We seem to live on TV. Maybe since the beginning of Covid, but certainly since the war. Of course we see family and friends, and we manage a concert, a play or two, a museum, a beach, but the real intimacy is with television. Lately it’s been interviews with hostages that were released, in horror and anticipation of the release of the other hostages. Their stories disturb my sleep even more than the rockets over tel aviv that have stopped for now. Even more than the anticipation of Hizballah rockets that are much more powerful and dangerous than the ones we’ve managed to avoid in the last months.
And to add to all the confinement and discomfort, my covid doesn’t want to leave me. I am still barely functioning and although I’m handling the reading on words of war on wednesday – somehow – I’m not doing anything with energy.

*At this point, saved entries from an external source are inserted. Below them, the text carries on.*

(** The questions of a concept, one after the other. *)
Lemma question_loop_cases model fields discipline total
    (questions : list json) (j : Z) (ss : Session) (stdin : list string)
    (w : world S) :
  (exists menu ss' rest w',
     question_loop api cfg rt model (JObject fields) discipline total j
                   questions ss stdin w
     = (Ret (menu, ss', rest), w') /\
     (exists added,
        chat_history ss' = chat_history ss ++ added /\
        exchanges added /\
        (menu = false -> (2 * length questions <= length added)%nat)) /\
     rest `suffix_of` stdin) \/
  (exists w',
     question_loop api cfg rt model (JObject fields) discipline total j
                   questions ss stdin w
     = (SystemExit 0, w')).
Proof.
  revert j ss stdin w.
  induction questions as [|q later IH]; intros j ss stdin w;
    cbn [question_loop].
  { left. exists false, ss, stdin, w. split; [done|]. split; [|done].
    exists []. rewrite app_nil_r. split; [done|].
    split; [constructor|]. simpl. lia. }
  rewrite (bind_ret _ _ _ _ _ (print_eq _ _)).
  rewrite (bind_ret _ _ _ _ _ (print_eq _ _)).
  set (w1 := record _ _).
  destruct (answer_loop_cases model fields q discipline stdin ss w1)
    as [(menu & ss1 & rest1 & w2 & E & (added & Ha & Hex & Hne) & Hr)
       |(w2 & E)].
  2:{ right. exists w2. by apply bind_exit. }
  rewrite (bind_ret _ _ _ _ _ E). cbv beta iota.
  assert (Hsuf : rest1 `suffix_of` stdin).
  { destruct Hr as (used & _ & ->). by exists used. }
  destruct menu.
  { left. exists true, ss1, rest1, w2. split; [done|]. split; [|done].
    exists added. split; [done|]. split; [done|]. done. }
  destruct (IH (j + 1) ss1 rest1 w2)
    as [(menu & ss2 & rest2 & w3 & E2 & (added2 & Ha2 & Hex2 & Hlen) & Hr2)
       |(w3 & E2)].
  2:{ right. by exists w3. }
  left. exists menu, ss2, rest2, w3. split; [done|].
  split; [|by etrans].
  exists (added ++ added2). split; [by rewrite Ha2, Ha, <- app_assoc|].
  split; [by apply exchanges_app|]. intros ->.
  specialize (Hlen eq_refl). specialize (Hne eq_refl).
  destruct (exchanges_even _ Hex) as [n Hn].
  rewrite length_app. cbn [length].
  destruct added; [done|]. simpl in Hn. destruct n; [lia|]. simpl. lia.
Qed.
Lemma add_sec_label_crlf_witness :
  let cell := new_markdown_cell intro_text in
  no_CR (source cell) = true ∧
  add_sec_label (with_source cell (crlf (source cell))) "01-intro"
  = add_sec_label cell "01-intro".
Proof.
  split; [reflexivity|].
  apply (add_sec_label_crlf (new_markdown_cell intro_text) "01-intro").
  reflexivity.
Defined.

Lemma add_sec_label_first_two_lines_witness :
  let cell1 := new_markdown_cell intro_text in
  let cell2 := new_markdown_cell intro_variant in
  (take 2 (splitlines (source cell1)) = take 2 (splitlines (source cell2)) ∧
   metadata cell1 = metadata cell2) ∧
  (∀ e, add_sec_label cell1 "01-intro" = Raise e ↔
        add_sec_label cell2 "01-intro" = Raise e) ∧
  (∀ res1 res2,
     add_sec_label cell1 "01-intro" = Ok res1 →
     add_sec_label cell2 "01-intro" = Ok res2 →
     res1 !! 0 = res2 !! 0).
Proof.
  split; [split; reflexivity|].
  apply (add_sec_label_first_two_lines (new_markdown_cell intro_text)
           (new_markdown_cell intro_variant) "01-intro"); reflexivity.
Defined.

Lemma combine_notebooks_length_witness :
  Forall (extracted book) [ch_intro; ch_details] ∧
  ∃ doc nbs,
    combine_notebooks book [ch_intro; ch_details] = Ok doc ∧
    Forall2 (loaded book) [ch_intro; ch_details] nbs ∧
    sum_list_with (λ nb, length (cells nb)) nbs + length [ch_intro; ch_details]
      ≤ length (cells doc)
      ≤ sum_list_with (λ nb, length (cells nb)) nbs
        + 2 * length [ch_intro; ch_details].
Proof.
  assert (Forall (extracted book) [ch_intro; ch_details]) as Hbook
    by extracted_by_evaluation.
  split; [exact Hbook|].
  exact (combine_notebooks_length book [ch_intro; ch_details] Hbook).
Defined.

(** The failure of the drafts, with its cause. *)
Example combine_notebooks_drafts_failure :
  combine_notebooks drafts [ch_intro; ch_details]
    = Raise (NoHeader (Some "Failed to find header in book/01-intro.ipynb")) ∧
  combine_notebooks book [ch_intro; ["book"; "03-missing.ipynb"]]
    = Raise ReadError.
Proof. by split. Qed.

Lemma default_chapter_labels_witness :
  (Fnmatch.fnmatch "01-intro.ipynb" "*-*.ipynb" = true ∧
   Fnmatch.fnmatch "02-details.ipynb" "*-*.ipynb" = true) ∧
  stem (joinpath book_dir "01-intro.ipynb") +:+ ".ipynb" = "01-intro.ipynb" ∧
  (sec_label (stem (joinpath book_dir "01-intro.ipynb"))
     = sec_label (stem (joinpath book_dir "02-details.ipynb")) →
   "01-intro.ipynb" = "02-details.ipynb").
Proof.
  split; [split; reflexivity|].
  apply (default_chapter_labels book_dir "01-intro.ipynb" "02-details.ipynb");
    reflexivity.
Defined.

Lemma combine_and_convert_matching_only_witness :
  filter (λ n, Fnmatch.fnmatch n (default "*-*.ipynb" None) = true) book_entries
    ≡ₚ filter (λ n, Fnmatch.fnmatch n (default "*-*.ipynb" None) = true)
         ["01-intro.ipynb"; "02-details.ipynb"; "notes.txt"] ∧
  combine_and_convert book Fnmatch.fnmatch book_entries book_dir
    ["out"; "combined"] false None None
  = combine_and_convert book Fnmatch.fnmatch
      ["01-intro.ipynb"; "02-details.ipynb"; "notes.txt"] book_dir
      ["out"; "combined"] false None None.
Proof.
  assert (filter (λ n, Fnmatch.fnmatch n (default "*-*.ipynb" None) = true)
            book_entries
          ≡ₚ filter (λ n, Fnmatch.fnmatch n (default "*-*.ipynb" None) = true)
               ["01-intro.ipynb"; "02-details.ipynb"; "notes.txt"]) as Hperm
    by (vm_compute; apply perm_swap).
  split; [exact Hperm|].
  exact (combine_and_convert_matching_only book Fnmatch.fnmatch book_entries
           ["01-intro.ipynb"; "02-details.ipynb"; "notes.txt"] book_dir
           ["out"; "combined"] false None None Hperm).
Defined.


End MoreWorked.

I comfort myself by noting that I’m not the only one with an addled mind, so it’s not just from the covid that I keep mixing up directions in my computer, missing appointments and misunderstanding people’s feelings. I mean even the Hamas leaders are at odds with each other.
But one thing that was clear tonight in the poetry reading (that I had been initially invited to introduce my new book in Hebrew but then been forgotten about in the planning. ) That people still love poetry in Hebrew and have returned to the holocaust, The trauma of this war seems so similar, it also addles our minds. But never mind. Perhaps tomorrow my reasoning will be more clear.